EXERCISE REQUIREMENTS
Print nothing except the lines of the listing below from the line with "(* sqlalchemy.exc.IntegrityError *)" to the line with "Definition lt (a", each exactly as written, both ends included.

EXERCISE INPUT
☆ ☆ ☆ ☆

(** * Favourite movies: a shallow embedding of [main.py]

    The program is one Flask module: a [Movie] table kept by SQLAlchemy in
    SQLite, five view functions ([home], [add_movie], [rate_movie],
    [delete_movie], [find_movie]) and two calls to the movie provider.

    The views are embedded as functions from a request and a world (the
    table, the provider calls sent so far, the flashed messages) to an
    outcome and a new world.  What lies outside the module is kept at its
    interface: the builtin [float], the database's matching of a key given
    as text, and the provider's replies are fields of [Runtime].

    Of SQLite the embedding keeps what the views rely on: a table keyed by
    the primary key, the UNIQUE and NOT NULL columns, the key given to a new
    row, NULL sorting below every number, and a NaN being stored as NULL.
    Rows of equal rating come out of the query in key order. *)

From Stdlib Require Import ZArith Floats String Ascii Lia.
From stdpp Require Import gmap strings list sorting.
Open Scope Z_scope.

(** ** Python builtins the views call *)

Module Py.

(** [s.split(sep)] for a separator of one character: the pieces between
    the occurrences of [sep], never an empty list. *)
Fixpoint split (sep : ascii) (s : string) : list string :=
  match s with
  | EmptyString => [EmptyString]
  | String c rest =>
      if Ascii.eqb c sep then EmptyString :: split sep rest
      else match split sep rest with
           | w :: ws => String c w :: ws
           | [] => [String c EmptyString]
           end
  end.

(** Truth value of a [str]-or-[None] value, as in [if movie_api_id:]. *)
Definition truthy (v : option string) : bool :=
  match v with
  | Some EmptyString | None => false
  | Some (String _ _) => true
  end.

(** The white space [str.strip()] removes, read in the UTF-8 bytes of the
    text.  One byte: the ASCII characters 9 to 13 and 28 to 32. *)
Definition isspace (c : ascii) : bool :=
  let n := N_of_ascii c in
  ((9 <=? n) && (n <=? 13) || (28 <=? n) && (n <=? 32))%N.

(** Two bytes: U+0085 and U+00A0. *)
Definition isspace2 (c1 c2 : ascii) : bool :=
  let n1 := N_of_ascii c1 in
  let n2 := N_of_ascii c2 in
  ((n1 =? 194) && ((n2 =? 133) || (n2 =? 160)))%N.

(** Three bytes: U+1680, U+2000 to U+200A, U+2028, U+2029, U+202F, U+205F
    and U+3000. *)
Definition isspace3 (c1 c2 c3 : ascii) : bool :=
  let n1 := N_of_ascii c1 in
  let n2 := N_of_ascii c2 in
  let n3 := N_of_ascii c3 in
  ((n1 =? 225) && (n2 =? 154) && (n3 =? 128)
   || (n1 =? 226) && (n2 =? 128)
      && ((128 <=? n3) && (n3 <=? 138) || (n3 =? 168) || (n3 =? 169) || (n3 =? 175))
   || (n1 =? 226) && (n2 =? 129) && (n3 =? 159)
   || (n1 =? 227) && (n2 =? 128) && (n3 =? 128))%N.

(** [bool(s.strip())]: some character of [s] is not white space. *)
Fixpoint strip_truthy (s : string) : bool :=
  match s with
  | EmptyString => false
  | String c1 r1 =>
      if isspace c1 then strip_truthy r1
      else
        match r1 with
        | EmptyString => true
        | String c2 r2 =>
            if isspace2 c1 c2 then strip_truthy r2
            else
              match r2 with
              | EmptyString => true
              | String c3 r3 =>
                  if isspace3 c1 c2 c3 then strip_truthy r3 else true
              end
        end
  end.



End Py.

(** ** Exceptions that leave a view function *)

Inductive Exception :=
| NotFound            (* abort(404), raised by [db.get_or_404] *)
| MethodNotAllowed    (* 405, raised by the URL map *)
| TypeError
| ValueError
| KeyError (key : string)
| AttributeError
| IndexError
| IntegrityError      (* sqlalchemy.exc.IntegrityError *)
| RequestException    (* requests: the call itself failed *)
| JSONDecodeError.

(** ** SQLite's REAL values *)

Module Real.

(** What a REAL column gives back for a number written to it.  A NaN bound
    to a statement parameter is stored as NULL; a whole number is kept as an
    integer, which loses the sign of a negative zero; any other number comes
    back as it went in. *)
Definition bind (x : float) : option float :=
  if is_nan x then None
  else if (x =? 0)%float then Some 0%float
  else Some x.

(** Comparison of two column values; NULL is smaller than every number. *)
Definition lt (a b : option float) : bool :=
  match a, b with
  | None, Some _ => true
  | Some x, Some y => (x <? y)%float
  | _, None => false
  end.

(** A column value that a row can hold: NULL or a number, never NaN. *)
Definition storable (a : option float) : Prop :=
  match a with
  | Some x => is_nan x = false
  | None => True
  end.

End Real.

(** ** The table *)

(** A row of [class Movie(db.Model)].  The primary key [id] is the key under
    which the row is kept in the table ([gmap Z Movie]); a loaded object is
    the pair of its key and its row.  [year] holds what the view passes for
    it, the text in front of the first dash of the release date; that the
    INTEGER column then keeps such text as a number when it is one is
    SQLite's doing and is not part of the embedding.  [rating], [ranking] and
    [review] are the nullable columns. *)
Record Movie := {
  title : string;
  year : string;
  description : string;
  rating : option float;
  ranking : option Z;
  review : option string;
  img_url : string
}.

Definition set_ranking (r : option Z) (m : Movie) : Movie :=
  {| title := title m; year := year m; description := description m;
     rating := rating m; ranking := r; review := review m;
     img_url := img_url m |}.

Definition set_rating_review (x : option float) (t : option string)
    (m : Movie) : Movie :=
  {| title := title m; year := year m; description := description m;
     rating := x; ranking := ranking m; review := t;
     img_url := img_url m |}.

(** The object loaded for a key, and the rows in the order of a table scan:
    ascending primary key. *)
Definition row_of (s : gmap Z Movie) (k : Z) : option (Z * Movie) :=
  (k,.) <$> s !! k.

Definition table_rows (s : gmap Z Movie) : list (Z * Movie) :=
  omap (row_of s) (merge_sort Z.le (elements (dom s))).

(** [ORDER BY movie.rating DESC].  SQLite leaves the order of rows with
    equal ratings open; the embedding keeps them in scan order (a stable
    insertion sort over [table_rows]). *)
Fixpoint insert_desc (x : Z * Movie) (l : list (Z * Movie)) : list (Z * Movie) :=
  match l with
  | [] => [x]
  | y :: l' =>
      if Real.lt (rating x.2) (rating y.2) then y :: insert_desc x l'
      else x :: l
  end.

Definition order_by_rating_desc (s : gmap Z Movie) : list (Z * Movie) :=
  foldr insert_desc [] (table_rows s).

☆ ☆ ☆ ☆

SOLUTION TO THE PROBLEM
| IntegrityError      (* sqlalchemy.exc.IntegrityError *)
| RequestException    (* requests: the call itself failed *)
| JSONDecodeError.

(** ** SQLite's REAL values *)

Module Real.

(** What a REAL column gives back for a number written to it.  A NaN bound
    to a statement parameter is stored as NULL; a whole number is kept as an
    integer, which loses the sign of a negative zero; any other number comes
    back as it went in. *)
Definition bind (x : float) : option float :=
  if is_nan x then None
  else if (x =? 0)%float then Some 0%float
  else Some x.

(** Comparison of two column values; NULL is smaller than every number. *)
Definition lt (a b : option float) : bool :=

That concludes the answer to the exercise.